DESCRIPTION (provided by applicant): Schizophrenia (SZ) is a common, chronic group of psychotic brain disorders, affecting 1% of the US population, creating a significant public health problem because of the associated disability, morbidity and mortality. The pathogenesis of SZ is poorly understood, but it is thought to be a neurodevelopmental disorder. Neuroimaging evidence has accumulated to indicate that the dorsolateral prefrontal cortex functions abnormally in SZ, both when activated and at rest. Further, EEG evidence has identified abnormalities of ¿ oscillations in SZ, suggesting that parvalbumin positive GABAergic interneuron regulation of cortical pyramidal neurons is dysfunctional.

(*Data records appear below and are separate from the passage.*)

(* ===== verification/FileFacts.v ===== *)
(** * The file and its job queue

    Opening and closing /dev/crypto, and the queue of asynchronous jobs: first
    in, first out, bounded, and drained by the worker. *)
From stdpp Require Import base gmap gmultiset list strings numbers.
From S2P Require Import Prelude Kernel KernelFacts Structs CryptoApi Sg.
From S2P Require Import Cryptlib CryptlibFacts Zc ZcFacts Fcrypt FcryptFacts Run RunFacts Authenc Ioctl.
Open Scope Z_scope.

Section FileFacts.
Context `{CryptoAPI, !CryptoAPISizes}.
Implicit Types (e : env) (s : csession) (p : crypt_priv) (k : kernel_crypt_op).

(** ** Opening and closing *)

Lemma item_objs_cons i l : item_objs (i :: l) = (it_addr i, OItem) :: item_objs l.
Proof. done. Qed.
Lemma item_objs_app l l' : item_objs (l ++ l') = item_objs l ++ item_objs l'.
Proof. apply fmap_app. Qed.

(** The items that exist after [n] more were allocated. *)
Lemma open_items_spec n e p R (Q : bool -> env * crypt_priv -> Prop) :
  env_ok e -> owns e (item_objs (cp_free p) ++ R) ->
  (forall e' l, same_world e e' -> env_ok e' -> owns e' (item_objs l ++ R) ->
     length l = (n + length (cp_free p))%nat ->
     Q true (e', set_free l (set_itemcount (cp_itemcount p + Z.of_nat n) p))) ->
  (forall e' p' lost, same_world e e' -> env_ok e' -> owns e' (lost ++ R) -> e_allocs e <> [] ->
     Q false (e', p')) ->
  wp (open_items n) Q (e, p).
Proof.
  revert e p. induction n as [|n IH]; intros e p He Ho Hok Herr; cbn [open_items].
  { ksteps. specialize (Hok e (cp_free p) ltac:(done) He Ho eq_refl).
    destruct p. simpl in *. by rewrite Z.add_0_r in Hok. }
  kgo. kalloc_as a e1; kgo; [by eapply Herr|].
  apply IH; [done|by simpl| |].
  - intros e' l Hw ? ? Hl. simpl in Hl.
    specialize (Hok e' l ltac:(by etrans) ltac:(done) ltac:(done) ltac:(lia)). destruct p. simpl in *.
    by replace (cp_itemcount + 1 + Z.of_nat n) with (cp_itemcount + Z.of_nat (S n)) by lia.
  - intros e' p' lost Hw ? ? Hal. eapply Herr; [by etrans|done|done|].
    intros Hn. by apply Hal, (sw_allocs _ _ H1).
Qed.

(** A handle as [cryptodev_open] makes it. *)
Record fresh_handle p : Prop := {
  fh_fcrypt : cp_fcrypt p = [];
  fh_free : length (cp_free p) = Z.to_nat DEF_COP_RINGSIZE;
  fh_idle : cp_todo p = [] /\ cp_done p = [] /\ cp_queued p = false;
  fh_count : cp_itemcount p = DEF_COP_RINGSIZE;
  fh_fcount : cp_fcount p = 1
}.

Lemma open_spec e o R (Q : Z -> env * option crypt_priv -> Prop) :
  env_ok e -> owns e R ->
  (forall e' p, same_world e e' -> handle_ok e' p R -> fresh_handle p -> Q 0 (e', Some p)) ->
  (forall e' lost, same_world e e' -> env_ok e' -> owns e' (lost ++ R) -> e_allocs e <> [] ->
     Q (- ENOMEM) (e', o)) ->
  wp cryptodev_open Q (e, o).
Proof.
  intros He Ho Hok Herr. unfold cryptodev_open. kgo.
  kalloc_with a e1 Hw1 He1 Ho1; kgo; [by eapply (Herr _ [])|]. apply on_local_spec.
  eapply open_items_spec with (R := (a, OPriv) :: R); [done|done| |].
  - intros e2 l Hw2 He2 Ho2 Hl. kgo. apply Hok; [by etrans| |by constructor].
    split; [done| |].
    + constructor; simpl; try done; [constructor|by rewrite !app_nil_r, Hl].
    + unfold priv_objs. simpl. rewrite !app_nil_r. eapply owns_perm, Ho2. perm_solve.
  - intros e2 p2 lost Hw2 He2 Ho2 Hal. kgo. eapply (Herr e2 (lost ++ [(a, OPriv)])); [by etrans|done| |].
    + by rewrite <- app_assoc.
    + intros Hn. by apply Hal, (sw_allocs _ _ Hw1).
Qed.

Lemma free_items_spec l e p R (Q : Z -> env * crypt_priv -> Prop) :
  env_ok e -> owns e (item_objs l ++ R) ->
  (forall e', same_world e e' -> env_ok e' -> owns e' R -> Q (Z.of_nat (length l)) (e', p)) ->
  wp (free_items l) Q (e, p).
Proof.
  revert e Q. induction l as [|i l IH]; intros e Q He Ho HQ; cbn [free_items]; [ksteps; by apply HQ|].
  kgo. rewrite item_objs_cons in Ho. cbn [app] in Ho. kfree_one. kgo. apply IH; [done..|]. intros e2 Hw2 He2 Ho2. kgo.
  replace (Z.of_nat (length l) + 1) with (Z.of_nat (length (i :: l))) by (simpl; lia).
  apply HQ; [by etrans|done..].
Qed.

Lemma release_spec e p R (Q : Z -> env * option crypt_priv -> Prop) :
  handle_ok e p R -> (forall e', same_world e e' -> env_ok e' -> owns e' R -> Q 0 (e', None)) ->
  wp cryptodev_release Q (e, Some p).
Proof.
  intros [He [Hs _ _ _ _] Ho] HQ. unfold cryptodev_release. kgo. apply on_local_spec.
  unfold release_priv. kgo. simpl. unfold priv_objs in Ho.
  eapply free_items_spec with (R := (cp_fcrypt p ≫= ses_objs) ++ (cp_addr p, OPriv) :: R); [done| |].
  { eapply owns_perm, Ho. perm_solve. }
  intros e1 Hw1 He1 Ho1. kgo. unfold crypto_finish_all_sessions. kgo.
  eapply finish_sessions_spec; [done|done|done|exact Ho1|].
  intros e2 Hw2 He2 Ho2. kgo. kfree_one. kgo. apply HQ; eauto using same_world_trans.
Qed.

(** C17: opening and closing.  When allocations succeed, [cryptodev_open]
    returns 0 and a file that satisfies its invariant, with no session, an idle
    queue and 16 free items.  [cryptodev_release] of any file that satisfies the
    invariant, whatever sessions and jobs it has by then, frees exactly what the
    file owned. *)
Theorem open_release_balanced e R :
  env_ok e -> owns e R -> e_allocs e = [] ->
  (exists e' p, cryptodev_open (e, None) = Done 0 (e', Some p) /\ handle_ok e' p R /\ fresh_handle p) /\
  (forall e1 p1, handle_ok e1 p1 R -> exists e2,
     cryptodev_release (e1, Some p1) = Done 0 (e2, None) /\ e_heap e2 = e_heap e /\ same_world e1 e2).
Proof.
  intros He Ho Hal. split.
  - assert (Hwp : wp cryptodev_open (fun r '(e', o) => r = 0 /\
      exists p, o = Some p /\ handle_ok e' p R /\ fresh_handle p) (e, None)).
    { eapply open_spec; [done|exact Ho| |done]. intros e' p _ ? ?. split; [done|]. by exists p. }
    apply wp_done in Hwp as (r & [e' o] & E & -> & p & -> & ?). eauto.
  - intros e1 p1 Hh. destruct (proj1 (wp_done _ _ _) (release_spec e1 p1 R
      (fun r '(e', o) => r = 0 /\ o = None /\ same_world e1 e' /\ owns e' R) Hh ltac:(done)))
      as (r & [e2 o] & E & -> & -> & Hw & Ho2).
    exists e2. split_and!; try done. by eapply owns_heap.
Qed.

(** ** Asynchronous jobs *)

(** What a job in the queue is to its submitter. *)
Definition job (i : todo_list_item) : Z * kernel_crypt_op := (it_result i, it_kcop i).

(** Submitting: the job is appended to the pending ones and the worker is
    queued; with 64 items in use the caller is told to come back. *)
Inductive submit_result e p R k : Z -> env -> crypt_priv -> Prop :=
  | submit_ok e' p' :
      same_world e e' -> it_kcop <$> cp_todo p' = (it_kcop <$> cp_todo p) ++ [k] ->
      cp_done p' = cp_done p -> cp_fcrypt p' = cp_fcrypt p -> cp_queued p' = true ->
      handle_ok e' p' R -> submit_result e p R k 0 e' p'
  | submit_busy :
      cp_free p = [] -> cp_itemcount p = MAX_COP_RINGSIZE -> submit_result e p R k (- EBUSY) e p
  | submit_nomem e' p' :
      e_allocs e <> [] -> same_world e e' -> p' = set_itemcount (cp_itemcount p + 1) p ->
      handle_ok e' p' R -> submit_result e p R k (- EFAULT) e' p'.

Lemma priv_objs_queue p p' :
  cp_fcrypt p' = cp_fcrypt p -> cp_addr p' = cp_addr p ->
  priv_objs p' = (cp_fcrypt p ≫= ses_objs) ++ item_objs (cp_free p' ++ cp_todo p' ++ cp_done p') ++
                 [(cp_addr p, OPriv)].
Proof. intros <- <-. done. Qed.

Lemma async_run_spec e p R k (Q : Z -> env * crypt_priv -> Prop) :
  handle_ok e p R -> (forall r e' p', submit_result e p R k r e' p' -> Q r (e', p')) ->
  wp (crypto_async_run k) Q (e, p).
Proof.
  intros Hh HQ. destruct (Hh) as [He [? ? Hit Hcnt Hq] Ho]. unfold crypto_async_run. kgo.
  destruct (cp_free p) as [|i free] eqn:Hf.
  2: { kgo. apply HQ, submit_ok; try done; [simpl; by rewrite fmap_app|].
       split; [done| |].
       - constructor; simpl; try done. rewrite !length_app in *. simpl in *. lia.
       - rewrite (priv_objs_queue p) by done. simpl. eapply owns_perm, Ho.
         unfold priv_objs. rewrite Hf. rewrite !item_objs_app, item_objs_cons. simpl. perm_solve. }
  destruct (Z.ltb_spec (cp_itemcount p) MAX_COP_RINGSIZE).
  2: { kgo. apply HQ, submit_busy; [done|lia]. }
  kgo. kalloc_with a e1 Hw1 He1 Ho1; kgo; apply HQ.
  - apply submit_nomem; try done. split; [done| |done].
    constructor; simpl; try done; rewrite ?Hf in *; simpl in *; lia.
  - apply submit_ok; try done; [simpl; by rewrite fmap_app|]. split; [done| |].
    + constructor; simpl; try done; rewrite ?Hf in *; simpl in *; rewrite ?length_app in *; simpl; lia.
    + rewrite (priv_objs_queue p) by done. simpl. eapply owns_perm, Ho1.
      unfold priv_objs. rewrite Hf. rewrite !item_objs_app. simpl. perm_solve.
Qed.

Lemma async_fetch_spec e p R k (Q : Z * kernel_crypt_op -> env * crypt_priv -> Prop) :
  handle_ok e p R ->
  (cp_done p = [] -> Q (- EBUSY, k) (e, p)) ->
  (forall i rest p', cp_done p = i :: rest -> cp_done p' = rest -> cp_todo p' = cp_todo p ->
     cp_fcrypt p' = cp_fcrypt p -> handle_ok e p' R -> Q (job i) (e, p')) ->
  wp (crypto_async_fetch k) Q (e, p).
Proof.
  intros [He [? ? Hit Hcnt Hq] Ho] Hnone Hsome. unfold crypto_async_fetch. kgo.
  destruct (cp_done p) as [|i rest] eqn:Hd; kgo; [by apply Hnone|].
  apply (Hsome i rest); try done. split; [done| |].
  - constructor; simpl; try done. rewrite !length_app in *. simpl in *. lia.
  - rewrite (priv_objs_queue p) by done. simpl. eapply owns_perm, Ho.
    unfold priv_objs. rewrite Hd, !item_objs_app, item_objs_cons. simpl. perm_solve.
Qed.

(** *** The order of jobs

    The queue as its users see it: jobs are submitted, run in batches by the
    worker, and fetched, interleaved with calls that do not concern it. *)
Inductive async_event := Submitted (k : kernel_crypt_op) | Fetched (r : Z) (k : kernel_crypt_op) | Other.

Inductive async_step : env * crypt_priv -> async_event -> env * crypt_priv -> Prop :=
  | step_submit k st st' :
      crypto_async_run k st = Done 0 st' -> async_step st (Submitted k) st'
  | step_refuse k r st st' :
      crypto_async_run k st = Done r st' -> r <> 0 -> async_step st Other st'
  | step_work st st' :
      cryptask_routine st = Done tt st' -> async_step st Other st'
  | step_fetch k0 r k st st' :
      crypto_async_fetch k0 st = Done (r, k) st' -> cp_done st.2 <> [] -> async_step st (Fetched r k) st'
  | step_no_fetch k0 r k st st' :
      crypto_async_fetch k0 st = Done (r, k) st' -> cp_done st.2 = [] -> async_step st Other st'
  | step_elsewhere e p e' p' :
      cp_free p' = cp_free p -> cp_todo p' = cp_todo p -> cp_done p' = cp_done p ->
      cp_itemcount p' = cp_itemcount p -> cp_queued p' = cp_queued p ->
      async_step (e, p) Other (e', p').

Inductive async_trace (st : env * crypt_priv) : list async_event -> env * crypt_priv -> Prop :=
  | trace_nil : async_trace st [] st
  | trace_snoc evs st' ev st'' :
      async_trace st evs st' -> async_step st' ev st'' -> async_trace st (evs ++ [ev]) st''.

(** The requests submitted and fetched in a trace. *)
Definition submitted (evs : list async_event) : list crypt_op :=
  omap (fun ev => match ev with Submitted k => Some (kc_cop k) | _ => None end) evs.
Definition fetched (evs : list async_event) : list crypt_op :=
  omap (fun ev => match ev with Fetched _ k => Some (kc_cop k) | _ => None end) evs.

Definition item_cops (l : list todo_list_item) : list crypt_op := (fun i => kc_cop (it_kcop i)) <$> l.

(** What concerns the queue. *)
Definition same_queue p p' : Prop :=
  cp_free p' = cp_free p /\ cp_todo p' = cp_todo p /\ cp_done p' = cp_done p /\
  cp_itemcount p' = cp_itemcount p /\ cp_queued p' = cp_queued p.

Lemma run_locked_cop k st : wlp (crypto_run_locked k) (fun r _ => kc_cop r.2 = kc_cop k) st.
Proof.
  unfold crypto_run_locked. do 3 (apply wlp_bind, wlp_any; intros ? ?).
  destruct (_ && _); [by apply wlp_ret|]. apply wlp_bind, wlp_any; intros o st1.
  destruct o; [by apply wlp_ret|]. apply wlp_bind, wlp_any; intros r st2.
  destruct (_ && _); [by apply wlp_ret|]. unfold run_finish.
  apply wlp_bind, wlp_any. intros s3 st3. apply wlp_bind.
  apply (wlp_mono _ (fun k' _ => kc_cop k' = kc_cop k)).
  { destruct (has_cipher s3); [|by apply wlp_ret]. apply wlp_bind, wlp_any. intros. by apply wlp_ret. }
  intros k' st4 Hk. destruct (_ && _); [|by apply wlp_ret].
  apply wlp_bind, wlp_any. intros [r' d] st5. destruct (negb _); by apply wlp_ret.
Qed.

Lemma crypto_run_queue k st :
  wlp (crypto_run k) (fun r st' => kc_cop r.2 = kc_cop k /\ same_queue st.2 st'.2) st.
Proof.
  unfold crypto_run. destruct (_ && _); [by apply wlp_ret|].
  apply wlp_bind, (wlp_mono _ (fun _ st' => same_queue st.2 st'.2)).
  { unfold crypto_get_session_by_sid. apply wlp_bind. intros p st1 [= <- <-].
    destruct (list_find _ _) as [[i s]|]; [|by apply wlp_ret]. destruct (cs_locked s); [done|].
    apply wlp_bind. intros ? ? [= <- <-]. by apply wlp_ret. }
  intros a st1 Hq. destruct (a =? 0); [by apply wlp_ret|]. apply wlp_bind.
  apply (wlp_mono _ (fun r st' => kc_cop r.2 = kc_cop k /\ same_queue st.2 st'.2)).
  { unfold on_session. apply wlp_bind. intros p st2 [= <- <-].
    destruct (list_find _ _) as [[i s]|]; [|done]. apply wlp_bind.
    intros [r s'] st2 E. unfold on_local in E.
    destruct (crypto_run_locked k (st1.1, s)) as [r0 [e2 s2]|] eqn:El; [|done]. simplify_eq.
    apply run_locked_cop in El. apply wlp_bind. intros ? ? [= <- <-]. by apply wlp_ret. }
  intros r st2 [Hk Hq2]. apply wlp_bind. intros ? ? [= <- <-]. by apply wlp_ret.
Qed.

In the past 5 years, data have accumulated to prove that neuronal embryogenesis is accompanied by activation of LINE1 (L1) retrotransposons (RTPs) to an unexpected degree, such that each developing neuron may accumulate multiple de novo L1 RTP genomic insertions, perhaps as many as ~80. This results in a substantial mosaicism within populations of CNS neurons. While most of these somatic de novo L1 RTP insertions will have little effect on neuronal function (perhaps because they occur in gene deserts or in large introns or in genes not required for that cell's function), some may interfere with normal neuronal activity because they have inserted into a gene needed by that particular neuron for normal function. If one or more functional L1 RTP insertion events occur early in CNS development, all the daughter neurons that derive from that neuronal precursor will also carry the L1 insertion, perhaps leading to a dysfunctional population of neurons destined to increase risk for SZ. This proposal will employ CNS tissue (obtained at autopsy) from SZ patients and matched controls. Using laser capture microdissection of parvalbumin positive interneurons and their target pyramidal cells of dorsolateral prefrontal cortex, followed by high-throughput sequencing, detection of novel L1 RTP insertions will be accomplished. In this manner, it is expected that novel somatic L1 RTP insertions, which increase risk for SZ, will be discovered.

描述（由申请人提供）：精神分裂症 (SZ) 是一种常见的慢性精神性脑部疾病，影响 1% 的美国人口，由于相关的残疾、发病率和死亡率，造成了重大的公共健康问题。人们对它知之甚少，但它被认为是一种神经发育障碍，神经影像学证据表明，无论是在激活状态还是在休息状态，背外侧前额皮质功能都异常。脑电图证据已发现 ¿ SZ 中的振荡，表明皮质锥体神经元的小白蛋白阳性 GABA 能中间神经元调节功能失调。在过去 5 年中，积累的数据证明神经元发生伴随着 LINE1 (L1) 逆转录转座子 (RTP) 的激活，达到意想不到的程度，这样每个发育中的神经元可能会积累多个从头开始的 L1 RTP 基因组插入，可能多达 80 个，这导致群体内出现大量嵌合现象。虽然大多数体细胞从头 L1 RTP 插入对神经元功能几乎没有影响（可能是因为它们发生在基因沙漠或大内含子或细胞功能不需要的基因中），但有些可能会干扰正常的神经元活动。因为它们已插入特定神经元正常功能所需的基因。如果在中枢神经系统发育早期发生一个或多个功能性 L1 RTP 插入事件，则源自该神经前体的所有子神经元也将携带 L1。该提案将使用来自 SZ 患者和匹配对照的 CNS 组织（在尸检中获得），使用激光捕获显微切割小白蛋白阳性中间神经元及其背外侧的目标锥体细胞。前额叶皮层，随后进行高通量测序，新的 L1 RTP 插入的检测将通过这种方式完成，预计新的体细胞 L1 RTP 插入会增加风险。 SZ，会被发现的。